Overstock.com Inc. is opening up a new a distribution center in Kansas City, Kansas, with plans to begin shipping from the facility next month. The location is strategic as it will allow Overstock to offer two-day ground shipping to more than 99% of customers in the contiguous United States, says Jonathan Johnson III, a member of the retailer’s board of directors and its former president.

Overstock will stock the 517,000-square-foot warehouse with top-selling products. At first, the facility will only handle outgoing orders, but in time it will expand its functionality to include returns processing. The distribution center’s opening coincides with the retailer’s annual anniversary sale, which features discounts and special perks for members of Overstock’s Club O Loyalty Program, including 10% rewards on select products.

The opening of a new distribution center is part of a broader rethinking of Overstock’s ways of operating, which includes its longstanding reluctance to add many new distribution centers and affiliates out of fear that those operations would constitute nexus, or a physical presence, in a state that would require it to collect sales tax on sales in that state, Johnson says.

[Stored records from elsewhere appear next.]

(** X21. Letter case makes no difference to the canonical form of an ASCII
    identifier in which no stop word matches, or which starts with a dot:
    the identifier and its upper-case form get the same key, so FeatureForID
    finds the same feature for both. *)
Theorem canonicalID_case_insensitive :
  forall s,
    allBytes isASCIIByte s = true ->
    HasPrefix s "." = true \/ stopWordFree None s = true ->
    canonicalID (ToUpper s) = canonicalID s
    /\ forall cc, FeatureForID cc (ToUpper s) = FeatureForID cc s.
Proof.
  intros s Ha H.
  assert (canonicalID (ToUpper s) = canonicalID s) as E.
  { rewrite (ToUpper_ascii s Ha).
    assert (canonicalID (mapBytes upperByte s)
            = if HasPrefix s "." then mapBytes upperByte s
              else filterBytes (fun c => negb (inFilterClass c)) (mapBytes upperByte s)) as ->.
    { unfold canonicalID. case_bool_decide as Hs.
      - destruct s; [done | discriminate].
      - rewrite HasPrefix_dot_upper. destruct (HasPrefix s ".").
        + rewrite ToUpper_ascii by (by rewrite mapBytes_upper_ascii).
          apply mapBytes_upper_idem.
        + unfold ReplaceAllString.
          rewrite replaceAllFrom_not_lower by apply mapBytes_upper_no_lower.
          rewrite ToUpper_ascii
            by (by apply allBytes_filterBytes; rewrite mapBytes_upper_ascii).
          apply mapBytes_upper_fixed, allBytes_filterBytes, mapBytes_upper_no_lower. }
    unfold canonicalID. case_bool_decide as Hs; [by subst s |].
    destruct (HasPrefix s ".") eqn:Hdot; [by rewrite ToUpper_ascii |].
    destruct H as [? | H]; [done |].
    unfold ReplaceAllString. rewrite replaceAllFrom_stopWordFree by done.
    rewrite ToUpper_ascii by (by apply allBytes_filterBytes).
    by rewrite filterBytes_upper. }
  split; [done |]. intros cc. unfold FeatureForID. cbv zeta. by rewrite E.
Qed.

(** ** Every identifying string resolves *)

Lemma claimsKey_field rf s :
  s ∈ (let p := region.Properties rf in
       [ region.ID p; region.ISO1A2 p; region.ISO1A3 p; region.ISO1N3 p;
         region.M49 p; region.Wikidata p; region.EmojiFlag p; region.CCTLD p;
         region.NameEn p ]) ->
  s <> "" -> canonicalID s <> "" ->
  claimsKey (canonicalID s) (loadFeature rf) = true.
Proof.
  intros Hin Hs Hk. unfold claimsKey. rewrite bool_decide_eq_false_2 by done.
  cbn [negb andb]. apply existsb_exists. exists s.
  split; [| by apply bool_decide_eq_true].
  rewrite featureIDs_loadFeature. unfold nonEmpty.
  by apply list_elem_of_In, list_elem_of_filter.
Qed.

(** X22. After the load every non-empty identifying string of a feature of
    the dataset whose canonical form is not empty resolves: FeatureForID
    finds a feature of the dataset that has a string with the same
    canonical form, and it finds the feature itself when that is the last
    of the dataset. *)
Theorem FeatureForID_resolves :
  forall collection rf s,
    rf ∈ region.Features collection ->
    s ∈ (let p := region.Properties rf in
         [ region.ID p; region.ISO1A2 p; region.ISO1A3 p; region.ISO1N3 p;
           region.M49 p; region.Wikidata p; region.EmojiFlag p; region.CCTLD p;
           region.NameEn p ]) ->
    s <> "" -> canonicalID s <> "" ->
    (exists rf',
       rf' ∈ region.Features collection
       /\ FeatureForID (NewCountryCoder collection) s = Some (loadFeature rf')
       /\ claimsKey (canonicalID s) (loadFeature rf') = true)
    /\ (forall before,
          region.Features collection = before ++ [rf] ->
          FeatureForID (NewCountryCoder collection) s = Some (loadFeature rf)).
Proof.
  intros collection rf s Hrf Hin Hs Hk.
  pose proof (claimsKey_field rf s Hin Hs Hk) as Hc.
  unfold FeatureForID. cbv zeta. rewrite NewCountryCoder_lookup. split.
  - destruct (FeatureForID_claimed collection rf s Hrf Hc) as [g Hg].
    unfold FeatureForID in Hg. cbv zeta in Hg. rewrite NewCountryCoder_lookup in Hg.
    rewrite Hg. apply last_Some_elem_of in Hg.
    apply list_elem_of_filter in Hg as [Hcg (rf' & -> & Hrf')%list_elem_of_fmap].
    eauto.
  - intros before ->. rewrite fmap_app, filter_app. cbn [fmap list_fmap].
    rewrite (filter_cons _ (loadFeature rf) []), decide_True by done.
    rewrite filter_nil. apply last_snoc.
Qed.

(** ** Features listed after a match *)

Lemma smallestIn_app fs gs pt :
  smallestIn (fs ++ gs) pt
  = match smallestIn fs pt with
    | Some f => Some f
    | None => smallestIn gs pt
    end.
Proof.
  induction fs as [|a fs IH]; [done |].
  rewrite <- app_comm_cons, !smallestIn_cons, IH. by destruct (contains a pt).
Qed.

(** X23. Features listed after the first match do not count: the answer of
    SmallestFeature on a catalog is its answer on any front part of the
    list that holds a match, and features appended to a catalog change the
    answer only at the points no earlier feature contains. *)
Theorem SmallestFeature_append :
  forall fs gs index ranks lat lng,
    SmallestFeature {| features := fs ++ gs; featuresByCode := index; levels := ranks |} lat lng
    = match SmallestFeature {| features := fs; featuresByCode := index; levels := ranks |}
              lat lng with
      | Some f => Some f
      | None =>
          SmallestFeature {| features := gs; featuresByCode := index; levels := ranks |} lat lng
      end.
Proof.
  intros fs gs index ranks lat lng. unfold SmallestFeature. cbn [features].
  apply smallestIn_app.
Qed.

End CountryCoder.

(** * The properties on the example datasets

    The ring test is [boundsContain] (the rings are rectangles) and the
    Unicode mappings are the byte-wise ones (the identifiers are ASCII). *)

Lemma asciiMapUpper_mapping : UpperMapping (ToUpper asciiMapUpper) asciiMapUpper.
Proof.
  assert (forall s, ToUpper asciiMapUpper s = mapBytes upperByte s) as E.
  { intros s. unfold ToUpper, asciiMapUpper. by destruct (allBytes isASCIIByte s). }
  split; unfold asciiMapUpper.
  - intros s. rewrite E. apply mapBytes_upper_idem.
  - intros s. rewrite allBytes_mapBytes. apply allBytes_true. intros c.
    by rewrite upperByte_not_lower.
  - intros s Hs. rewrite allBytes_mapBytes, <- Hs. apply allBytes_ext. intros c.
    by rewrite upperByte_class.
  - intros [|c s] Hs; [done |]. simpl in *.
    apply andb_prop in Hs as [Hc _]. apply bool_decide_eq_true in Hc. by subst c.
Qed.

(** The byte-wise mapping meets the assumptions of C6, which then holds for
    the normaliser built on it. *)
Lemma canonicalID_idempotent_witness :
  (forall s, canonicalID asciiMapUpper (canonicalID asciiMapUpper s) = canonicalID asciiMapUpper s)
  /\ canonicalID asciiMapUpper "" = ""
  /\ (forall s, HasPrefix s "." = true ->
        canonicalID asciiMapUpper s = ToUpper asciiMapUpper s
        /\ (allBytes isASCIIByte s = true -> canonicalID asciiMapUpper s = mapBytes upperByte s))
  /\ canonicalID asciiMapUpper ".de" = ".DE"
  /\ canonicalID asciiMapUpper ".la" = ".LA".
Proof. exact (canonicalID_idempotent asciiMapUpper asciiMapUpper_mapping). Defined.

(** C1. In scenario 1 no geometry covers (0, 0), and CodeByLocation answers
    "??" there, not the empty string. *)
Lemma CodeByLocation_counterexample :
  (forall f, f ∈ features (NewCountryCoder asciiMapUpper scenario1) ->
     ~ covers boundsContain f (0%float, 0%float))
  /\ CodeByLocation boundsContain asciiMapUpper asciiMapLower
       (NewCountryCoder asciiMapUpper scenario1) 0 0 = "??"
  /\ CodeByLocation boundsContain asciiMapUpper asciiMapLower
       (NewCountryCoder asciiMapUpper scenario1) 0 0 <> "".
Proof.
  split_and!.
  - apply covers_none. vm_compute. reflexivity.
  - vm_compute. reflexivity.
  - vm_compute. discriminate.
Qed.

(** The amended C1 at the point (0, 0) of scenario 1. *)
Lemma CodeByLocation_no_match_witness :
  CodeByLocation boundsContain asciiMapUpper asciiMapLower
    (NewCountryCoder asciiMapUpper scenario1) 0 0 = "??".
Proof.
  apply CodeByLocation_no_match. apply covers_none. vm_compute. reflexivity.
Defined.

(** C3. With the default options the fast path answers the territory that
    holds the point: rank 1, below the rank 3 of the target "country". *)
Lemma featureForLoc_level_counterexample :
  featureForLoc boundsContain asciiMapUpper (NewCountryCoder asciiMapUpper loneTerritory)
    40 (-100) defaultOptions = Some (loadFeature atollRegion)
  /\ stringProp (loadFeature atollRegion) "level" = Some "territory"
  /\ levelIndex (NewCountryCoder asciiMapUpper loneTerritory) "territory" = 1%Z
  /\ levelIndex (NewCountryCoder asciiMapUpper loneTerritory)
       (targetLevelOf defaultOptions) = 3%Z
  /\ ~ inRange (NewCountryCoder asciiMapUpper loneTerritory) defaultOptions
        (loadFeature atollRegion).
Proof.
  split_and!; try (vm_compute; reflexivity).
  intros (level & Hl & [_ Ht] & _).
  assert (level = "territory") as -> by (vm_compute in Hl; congruence).
  vm_compute in Ht. by apply Ht.
Qed.

(** The amended C3 on scenario 1, for the target "territory": the general
    path answers the country, whose rank lies in the range. *)
Lemma featureForLoc_level_range_witness :
  (targetLevelOf {| Level := "territory"; MaxLevel := ""; WithProp := "" |} = "country"
   /\ countryFeature boundsContain asciiMapUpper
        (NewCountryCoder asciiMapUpper scenario1) 40 (-100) = Some (loadFeature usRegion))
  \/ inRange (NewCountryCoder asciiMapUpper scenario1)
       {| Level := "territory"; MaxLevel := ""; WithProp := "" |} (loadFeature usRegion).
Proof.
  apply (featureForLoc_level_range boundsContain asciiMapUpper _ 40%float (-100)%float).
  vm_compute. reflexivity.
Defined.

(** C4. A request for the level "country" is answered by the fast path before
    the levels are checked: a max level that is unknown, or more granular
    than the target, does not reject it, while the general path does. *)
Theorem featureForLoc_unchecked_max :
  featureForLoc boundsContain asciiMapUpper (NewCountryCoder asciiMapUpper scenario1)
    40 (-100) {| Level := "country"; MaxLevel := "galaxy"; WithProp := "" |}
  = Some (loadFeature usRegion)
  /\ levelIndex (NewCountryCoder asciiMapUpper scenario1) "galaxy" = (-1)%Z
  /\ featureForLoc boundsContain asciiMapUpper (NewCountryCoder asciiMapUpper scenario1)
       40 (-100) {| Level := ""; MaxLevel := "territory"; WithProp := "" |}
     = Some (loadFeature usRegion)
  /\ generalPath boundsContain asciiMapUpper (NewCountryCoder asciiMapUpper scenario1)
       40 (-100) {| Level := "country"; MaxLevel := "galaxy"; WithProp := "" |} = None.
Proof. repeat split; vm_compute; reflexivity. Qed.

(** C10 on a territory whose country "US" is not indexed: the answer is nil,
    though the territory and its code "PR" are. *)
Lemma countryFeature_follows_country_witness :
  countryFeature boundsContain asciiMapUpper
    (NewCountryCoder asciiMapUpper orphanTerritory) 40 (-100) = None.
Proof.
  refine (proj2 (countryFeature_follows_country boundsContain asciiMapUpper
                   (NewCountryCoder asciiMapUpper orphanTerritory) 40%float (-100)%float
                   (loadFeature orphanRegion) "US" _ _ _) _);
    [vm_compute; reflexivity | reflexivity | discriminate | vm_compute; reflexivity].
Defined.

(** Scenario 2 as the code runs it: the groups of "FR" are a []string, the
    walk is not entered and the union is not found. *)
Lemma featureForLoc_scenario2 :
  featureForLoc boundsContain asciiMapUpper (NewCountryCoder asciiMapUpper scenario2)
    40 (-100) {| Level := "union"; MaxLevel := "world"; WithProp := "" |} = None
  /\ FeatureForID asciiMapUpper (NewCountryCoder asciiMapUpper scenario2) "EU"
     = Some (loadFeature euRegion).
Proof. split; vm_compute; reflexivity. Qed.

(** * The further properties on the example datasets *)

(** X2 on "de", the code CodeByLocation gives for a point of Germany. *)
Lemma FeatureForID_empty_key_witness :
  FeatureForID asciiMapUpper (NewCountryCoder asciiMapUpper germany) "de" = None
  /\ NameEnByCode asciiMapUpper (NewCountryCoder asciiMapUpper germany) "de"
     = ToUpper asciiMapUpper "de".
Proof. apply (FeatureForID_empty_key asciiMapUpper germany "de"). reflexivity. Defined.

(** X6 on the country found with its ISO code required. *)
Lemma featureForLoc_withProp_witness :
  WithProp isoOptions = "" \/ hasProperty (loadFeature deRegion) (WithProp isoOptions) = true.
Proof.
  apply (featureForLoc_withProp boundsContain asciiMapUpper
           (NewCountryCoder asciiMapUpper germany) 40%float (-100)%float).
  vm_compute. reflexivity.
Defined.

(** X8 on a lookup by name. *)
Lemma Feature_of_catalog_witness :
  loadFeature deRegion ∈ features (NewCountryCoder asciiMapUpper germany)
  /\ exists rf, rf ∈ region.Features germany /\ loadFeature deRegion = loadFeature rf.
Proof.
  apply (Feature_of_catalog boundsContain asciiMapUpper germany (QueryString "germany") None).
  vm_compute. reflexivity.
Defined.

Lemma asciiMapLower_nonempty t : t <> "" -> asciiMapLower t <> "".
Proof. apply mapBytes_nonempty. Qed.

(** X10 on the point (0, 0) of scenario 1. *)
Lemma CodeByLocation_nonempty_witness :
  exists c rest,
    CodeByLocation boundsContain asciiMapUpper asciiMapLower
      (NewCountryCoder asciiMapUpper scenario1) 0 0 = String c rest.
Proof.
  exact (CodeByLocation_nonempty boundsContain asciiMapUpper asciiMapLower
           asciiMapLower_nonempty (NewCountryCoder asciiMapUpper scenario1) 0%float 0%float).
Defined.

But Johnson says everything has changed in the wake of the U.S. Supreme Court’s decision in Wayfair v. South Dakota, which allows states to require out-of-state merchants to collect and remit local sales tax on goods sold to their residents. Three days after the decision, the retailer began voluntarily collecting sales tax in all 45 states that have a sales tax. It also began reestablishing some of the affiliate relationships that it had terminated in 2009 after California, North Carolina, Hawaii and Rhode Island sought to collect sales tax when an affiliate link directly drove an Overstock sale.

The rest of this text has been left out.